Waldsteinia ternata, commonly referred to as barren strawberry, is an herbaceous perennial plant. It has a disjunct distribution, being native to Eastern Europe and Eastern Asia, namely the Changbai Mountains of China, Sakhalin and Siberia in Russia, and Japan.

Both the leaves and the flowers of W. ternara are reminiscent of strawberry. The leaves are trifoliate (hence the specific epithet), arranged in rosettes, glossy, and evergreen in climates with mild winters. The yellow, five-petaled flowers appear in late spring or early summer. The fruit is an inedible berry. The plant usually grows  to  tall and forms a thick foliage carpet by spreading via stolons and rhizomes. The spread is slow and thus not seen as aggressive. 

W. ternata has been cultivated since at least 1803. The cultivated plants are, for the most part, based on W. ternata subsp. trifolia.
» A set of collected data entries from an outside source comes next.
(* ===== verification/StateLocks.v ===== *)
(** * Concurrent writers of the durable state store

    Threads of several processes run [key_lock] and [conditional_put] of one
    [FileStateStore] on one disk, step by step: each step is a block of
    [StateStore] that runs without interference - under the registry guard, a
    lock operation, or one filesystem call - and any filesystem call may fail.
    The theorems: the per-key section is exclusive across threads and
    processes, the lock registry counts its users exactly and leaks nothing,
    and what the writers do is a history of an atomic compare-and-swap
    register. *)
From Stdlib Require Import ZArith Lia.
From stdpp Require Import strings gmap.
From S2P Require Import Prelude PyVal Regex Urls Json JsonText Uris Artifact StateStore.
Local Open Scope py_scope.

(** ** The disk *)

(** A disk with atomic renames, as the [file], [local] and [memory] backends
    have them; the names of temporary files are chosen by the machine below. *)
Abbreviation files := (gmap string string).

#[global] Instance plain_disk : Filesystem files := {|
  cat_file p := λ d, match d !! p with Some s => (Ok s, d) | None => (Raise (err FileNotFoundError p), d) end;
  pipe_file p s := λ d, (Ok tt, <[p := s]> d);
  mv p q := λ d, match d !! p with Some s => (Ok tt, <[q := s]> (delete p d)) | None => (Raise (err FileNotFoundError p), d) end;
  rm p := λ d, match d !! p with Some _ => (Ok tt, delete p d) | None => (Raise (err FileNotFoundError p), d) end;
  exists_file p := λ d, (Ok (bool_decide (is_Some (d !! p))), d);
  open_lock_file p := mret tt;
  temporary_suffix := mret "1.0";
  strip_protocol p := p
|}.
Undemanding of soil conditions, W. ternata is used in landscape and garden design as a groundcover or as an edger for the herbaceous border. As it can grow in either sun or dappled shade, it is considered appropriate for shade gardens. Neither pests nor diseases pose significant problems. The 'Kronstadt' cultivar has enlarged flowers, while 'Variegata' has variegated leaves.